From Rihanna and Justin Bieber to Bella Hadid and Kendall Jenner, Abloh’s creations are seen on many Hollwood A-listers. Caoimhe O’Donohue looks into the business model that catapulted Off-White to fame.
In September of this year, Milan-based luxury fashion label Off-White opened its first flagship store in London. Founded in 2012 by American designer Virgil Abloh, Off-White has grown to become one of the leading fashion brands in the luxury industry, blending high fashion with streetwear and creating a cult brand geared towards young people and powered by social media platforms such as Instagram.
Abloh, born and raised in Rockford, Illinois, to Ghanaian parents, made history in 2018 when he was named artistic director of menswear at French luxury fashion house Louis Vuitton, making him the first African American to hold this position.
Amidst an industry often clouded by secrecy, Abloh has proved to be a source of access to those previously shut out, sharing his experiences from behind the scenes via social media and providing invaluable insights. He recently created The Post-Modern Scholarship Fund to support Black students entering the fashion industry, raising $1 million. In July, he auctioned a signed pair of Off-White x Nike sneakers in support of Black Lives Matter, raising $187,000.
Off-White is known for its clear and recognisable branding, high profile collaborations and streetwear-infused high fashion pieces. The label’s designs, which often feature the logo of black and white diagonal stripes, achieve familiarity rather than distinctiveness. The same patterns can be found in streets and urban areas across the globe, creating a powerful force of association for the label.

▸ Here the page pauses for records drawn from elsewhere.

(** A run of [init_weights] that raises has drawn nothing, or it has drawn
    the weight and was refused the bias. *)
Lemma init_weights_err_inv (in_dim out_dim : Z) (w w' : world R) (e : exn) :
  Linear_init_weights (in_dim, out_dim) w = (w', Err e) ->
  rng w' = rng w \/
  ((0 < in_dim)%Z /\ (0 <= out_dim)%Z /\
   rand_refused in_dim out_dim = None /\
   rand_refused 1 out_dim = Some e /\
   rng w' = rng w + Z.to_nat in_dim * Z.to_nat out_dim).
Proof.
  rewrite init_weights_cases.
  destruct (fits_float in_dim); simpl negb; cbv iota;
    [|intros [= <- _]; left; reflexivity].
  destruct (Z.ltb_spec in_dim 0); [intros [= <- _]; left; reflexivity|].
  destruct (Z.eqb_spec in_dim 0); [intros [= <- _]; left; reflexivity|].
  destruct (Z.ltb_spec out_dim 0); [intros [= <- _]; left; reflexivity|].
  destruct (rand_refused in_dim out_dim);
    [intros [= <- _]; left; reflexivity|].
  destruct (rand_refused 1 out_dim) as [e'|]; [|discriminate].
  intros [= <- <-]. right. simpl. repeat split; lia.
Qed.

(** The arrays that [init_weights] assigns. *)
Lemma drawn_array_shape (in_dim : Z) (r c start : nat) :
  shape (drawn_array in_dim r c start) = (r, c).
Proof.
  unfold drawn_array. rewrite scale_centered_shape. apply tabulate_shape.
Qed.

Lemma drawn_array_wf (in_dim : Z) (r c start : nat) :
  wf (drawn_array in_dim r c start).
Proof. unfold drawn_array. apply scale_centered_wf, tabulate_wf. Qed.

Lemma drawn_array_get (in_dim : Z) (r c start i j : nat) :
  i < r -> j < c ->
  get (drawn_array in_dim r c start) i j
  = s_mul (s_div s_one (s_sqrt in_dim))
          (s_sub (draw (start + i * c + j)) s_half).
Proof.
  intros Hi Hj. unfold drawn_array, init_scale. rewrite scale_centered_get.
  - rewrite tabulate_get by assumption. reflexivity.
  - apply tabulate_wf.
  - change (nrows ?a) with (fst (shape a)). rewrite tabulate_shape. exact Hi.
  - exact Hj.
Qed.

(** The constructor is [init_weights] on an instance without attributes. *)
Lemma Linear_new_unfold (in_dim out_dim : Z) (rng0 : nat) :
  Linear_new in_dim out_dim rng0
  = match Linear_init_weights (in_dim, out_dim) {| attrs := ∅; rng := rng0 |} with
    | (w, Ok _) => (rng w, Ok (attrs w))
    | (w, Err e) => (rng w, Err e)
    end.
Proof.
  unfold Linear_new, Linear__init__, Function__init__, bind, ret.
  change (init_weights Linear_class) with Linear_init_weights.
  destruct (Linear_init_weights (in_dim, out_dim) _) as [w [v|e]];
    reflexivity.
Qed.

End InitFacts.

(** C8, as the code has it.  Constructing a Linear layer with a non-positive
    input dimension or a negative output dimension raises, and no instance
    is produced.  An output dimension of zero is not refused for being
    zero: with a positive input dimension that a float can hold, and shapes
    (in_dim, out_dim) and (1, out_dim) that numpy builds, every
    non-negative output dimension is accepted, and the instance has a
    weight of shape (in_dim, out_dim) and a bias of shape (1, out_dim).
    Beyond those limits the construction raises as well. *)
Theorem Linear_construction :
  forall (R : Type) (SR : Scalar R) (IR : InitScalar R)
         (LR : InitScalarLaws R) (in_dim out_dim : Z) (rng0 : nat),
    ((in_dim <= 0)%Z \/ (out_dim < 0)%Z ->
     exists e : exn, snd (Linear_new in_dim out_dim rng0) = Err e) /\
    ((0 < in_dim)%Z -> (0 <= out_dim)%Z ->
     fits_float in_dim = true ->
     rand_refused in_dim out_dim = None ->
     rand_refused 1 out_dim = None ->
     exists W b : ndarray R,
       snd (Linear_new in_dim out_dim rng0)
       = Ok (<["bias" := VArr b]> (<["weight" := VArr W]> ∅)) /\
       wf W /\ shape W = (Z.to_nat in_dim, Z.to_nat out_dim) /\
       wf b /\ shape b = (1, Z.to_nat out_dim)) /\
    (fits_float in_dim = false \/
     (0 <= in_dim)%Z /\ (0 <= out_dim)%Z /\
     (rand_refused in_dim out_dim <> None \/ rand_refused 1 out_dim <> None) ->
     is_err (snd (Linear_new in_dim out_dim rng0)) = true).
Proof.
  intros R SR IR LR in_dim out_dim rng0. split; [|split].
  - intros Hbad. rewrite Linear_new_unfold.
    destruct (init_weights_rejects in_dim out_dim
                {| attrs := ∅; rng := rng0 |} Hbad) as [e He].
    rewrite He. exists e. reflexivity.
  - intros Hin Hout Hfit Hw Hb. rewrite Linear_new_unfold.
    rewrite init_weights_ok by assumption. simpl.
    eexists _, _. split; [reflexivity|].
    split; [|split; [|split]].
    + apply drawn_array_wf.
    + apply drawn_array_shape.
    + apply drawn_array_wf.
    + apply drawn_array_shape.
  - intros Hlim. rewrite Linear_new_unfold, init_weights_cases.
    destruct Hlim as [Hfit|(Hin & Hout & Href)].
    + rewrite Hfit. reflexivity.
    + destruct (fits_float in_dim); simpl negb; cbv iota; [|reflexivity].
      destruct (Z.ltb_spec in_dim 0); [reflexivity|].
      destruct (Z.eqb_spec in_dim 0); [reflexivity|].
      destruct (Z.ltb_spec out_dim 0); [reflexivity|].
      destruct (rand_refused in_dim out_dim); [reflexivity|].
      destruct (rand_refused 1 out_dim); [reflexivity|].
      destruct Href as [Href|Href]; contradiction.
Qed.

Lemma Linear_construction_witness :
  (exists e : exn, snd (Linear_new (R:=Q) 0 2 0) = Err e) /\
  (exists W b : ndarray Q,
      snd (Linear_new (R:=Q) 3 0 0)
      = Ok (<["bias" := VArr b]> (<["weight" := VArr W]> ∅)) /\
      wf W /\ shape W = (Z.to_nat 3, Z.to_nat 0) /\
      wf b /\ shape b = (1, Z.to_nat 0)) /\
  is_err (snd (Linear_new (R:=Q) (2 ^ 64) 0 0)) = true.
Proof.
  split; [|split].
  - apply (proj1 (Linear_construction Q Q_Scalar Q_InitScalar Q_InitScalarLaws
                                       0 2 0)).
    left. lia.
  - apply (proj1 (proj2 (Linear_construction Q Q_Scalar Q_InitScalar
                           Q_InitScalarLaws 3 0 0)));
      [lia | lia | reflexivity | reflexivity | reflexivity].
  - apply (proj2 (proj2 (Linear_construction Q Q_Scalar Q_InitScalar
                           Q_InitScalarLaws (2 ^ 64) 0 0))).
    right. split; [lia|]. split; [lia|]. left. discriminate.
Defined.

(** [Linear(3, 0)] is constructed: its weight has three empty rows, its bias
    one. *)
Lemma Linear_zero_out_dim_constructed :
  snd (Linear_new (R:=Q) 3 0 0)
  = Ok (<["bias" := VArr (mk_ndarray 0 [[]])]>
          (<["weight" := VArr (mk_ndarray 0 [[]; []; []])]> ∅)) /\
  is_err (snd (Linear_new (R:=Q) 3 0 0)) = false.
Proof. split; vm_compute; reflexivity. Qed.

(** ** [backward] before any call *)

Section BackwardCacheFacts.
Context {R : Type} `{Scalar R}.

Lemma Linear_backward_ignores_cache :
  backward_ignores_cache (R:=R) Linear_function.
Proof.
  intros dy w w' Hagree. simpl. destruct dy as [|d]; [reflexivity|].
  unfold Linear_backward, bind, getattr, lift.
  rewrite <- (Hagree "weight") by discriminate.
  destruct (attrs w !! "weight") as [wt|]; [|reflexivity].
  destruct (py_T wt); reflexivity.
Qed.

End BackwardCacheFacts.

(** [Linear.backward] on an instance that was never called: there is no
    cached local gradient, and the result is the downstream gradient
    [[1,1,2]], not an error. *)
Lemma Linear_backward_unforwarded :
  attrs scenario_world !! "gradX_local" = None /\
  attrs scenario_world !! "output" = None /\
  Linear_backward (VArr scenario_upstream) scenario_world
  = (scenario_world, Ok (VArr (mk_ndarray 3 [[1; 1; 2]]%Z))) /\
  is_err (snd (Linear_backward (VArr scenario_upstream) scenario_world))
  = false.
Proof. repeat split. Qed.

(** C6, as the code has it.  [backward] never reads what a call caches, so
    on an instance that has not been called it does what it does on any
    other: [Linear.backward] returns [dy · weight^T] from the current weight
    (for an upstream gradient whose width is the weight's), and the
    [backward] of [Function], [Layer] and [Sigmoid] returns [None].  No
    error reports the missing forward call. *)
Theorem backward_without_forward :
  (forall (R : Type) (SR : Scalar R),
      backward_ignores_cache (R:=R) Linear_function)
  /\ (forall R : Type, backward_ignores_cache (R:=R) Function_class)
  /\ (forall R : Type, backward_ignores_cache (R:=R) (as_function Layer_class))
  /\ (forall (R : Type) (sigmoid : value R -> result (value R)),
         backward_ignores_cache (Sigmoid_function sigmoid))
  /\ (forall (R : Type) (SR : Scalar R) (W dy : ndarray R) (w : world R),
         attrs w !! "gradX_local" = None ->
         attrs w !! "weight" = Some (VArr W) ->
         ncols dy = ncols W ->
         Linear_backward (VArr dy) w
         = (w, Ok (VArr (matmul dy (transpose W)))))
  /\ (forall (R : Type) (sigmoid : value R -> result (value R))
             (args : pyargs R) (dy : value R) (w : world R),
         attrs w !! "gradX_local" = None ->
         Function_backward args w = (w, Ok VNone) /\
         backward (Sigmoid_class sigmoid) dy w = (w, Ok VNone)).
Proof.
  split; [|split; [|split; [|split; [|split]]]].
  - intros R SR. apply Linear_backward_ignores_cache.
  - intros R args w w' _. reflexivity.
  - intros R args w w' _. reflexivity.
  - intros R sigmoid args w w' _. reflexivity.
  - intros R SR W dy w _ Hw Hout. apply Linear_backward_run; assumption.
  - intros R sigmoid args dy w _. split; reflexivity.
Qed.

Lemma backward_without_forward_witness :
  Linear_backward (VArr scenario_upstream) scenario_world
  = (scenario_world,
     Ok (VArr (matmul scenario_upstream (transpose scenario_weight)))) /\
  (Function_backward (one_arg (VArr scenario_upstream)) scenario_world
   = (scenario_world, Ok VNone) /\
   backward (Sigmoid_class (fun v => Ok v)) (VArr scenario_upstream)
            scenario_world
   = (scenario_world, Ok VNone)).
Proof.
  split.
  - apply (proj1 (proj2 (proj2 (proj2 (proj2 backward_without_forward))))
             Z Z_Scalar scenario_weight scenario_upstream scenario_world);
      reflexivity.
  - apply (proj2 (proj2 (proj2 (proj2 (proj2 backward_without_forward))))
             Z (fun v => Ok v) (one_arg (VArr scenario_upstream))
             (VArr scenario_upstream) scenario_world).
    reflexivity.
Defined.

(** ** [Linear.gradW] *)

(** [Linear.gradW] at the input [[1,2,3]] returns [None]: it is not the
    product of the transposed input with an upstream gradient (which it is
    not given). *)
Lemma Linear_gradW_returns_None :
  Linear_gradW (VArr scenario_input) scenario_world
  = (scenario_world, Ok VNone) /\
  snd (Linear_gradW (VArr scenario_input) scenario_world)
  <> Ok (VArr (matmul (transpose scenario_input) scenario_upstream)).
Proof. split; [reflexivity | discriminate]. Qed.

(** C7, as the code has it.  [gradW] of a Linear layer can be invoked with
    any input; it computes nothing: it returns [None] and leaves the layer
    as it was. *)
Theorem Linear_gradW_stub :
  forall (R : Type) (SR : Scalar R) (IR : InitScalar R)
         (x : value R) (w : world R),
    gradW Linear_class x w = (w, Ok VNone).
Proof. intros R SR IR x w. reflexivity. Qed.

(** * Further properties *)

(** ** Shapes that do not fit *)

Section MismatchFacts.
Context {R : Type} `{Scalar R}.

Off-White’s collaborations with major fashion brands including Nike, Levi’s and Moncler have ensured the brand remains at the forefront of the streetwear industry, whilst collections with lifestyle brands such as Ikea and Evian have helped push the label into new markets. The highly popular Off-White x Nike “The Ten” collection, first released in 2017, saw Abloh rework ten signature Nike sneaker designs. It immediately sold out, with resale prices fetching almost ten times the original prices.
Off-White has experienced significant success since its creation 8 years ago, most notably in 2019 when UK-based retail platform Farfetch acquired the brand’s parent, New Guards Group, for $675 million. It has been a difficult year for the fashion industry amidst the COVID-19 pandemic, with Bloomberg Businessweek predicting a decline in the luxury goods sector by as much as 45%. LVMH, parent company of Louis Vuitton, experienced a 38% drop in revenue last quarter. What the pandemic hasn’t done, though, is stop the expansion of Off-White. Off-White face masks, released as part of the Spring-Summer ’20 collection in March, quickly sold out. New flagship stores in Miami and London were opened this summer. A new trainer collaboration with Nike is also due to be released in October.
The Lyst Index, which ranks fashion brands based on online and in-store sales, google search data and social media engagement, ranked Off-White as second amongst all fashion brands during quarter two of 2020. The label previously held the top position during the first quarter of the year.
Streetwear has steadily become a growing part of the luxury fashion industry, helping it to grow an estimated 5% in 2017 according to Business of Fashion, and Off-White has been a leader during this period of growth. Abloh is positioning Off-White alongside well-established names in the high-end fashion industry and the brand is likely to continue expanding in the future.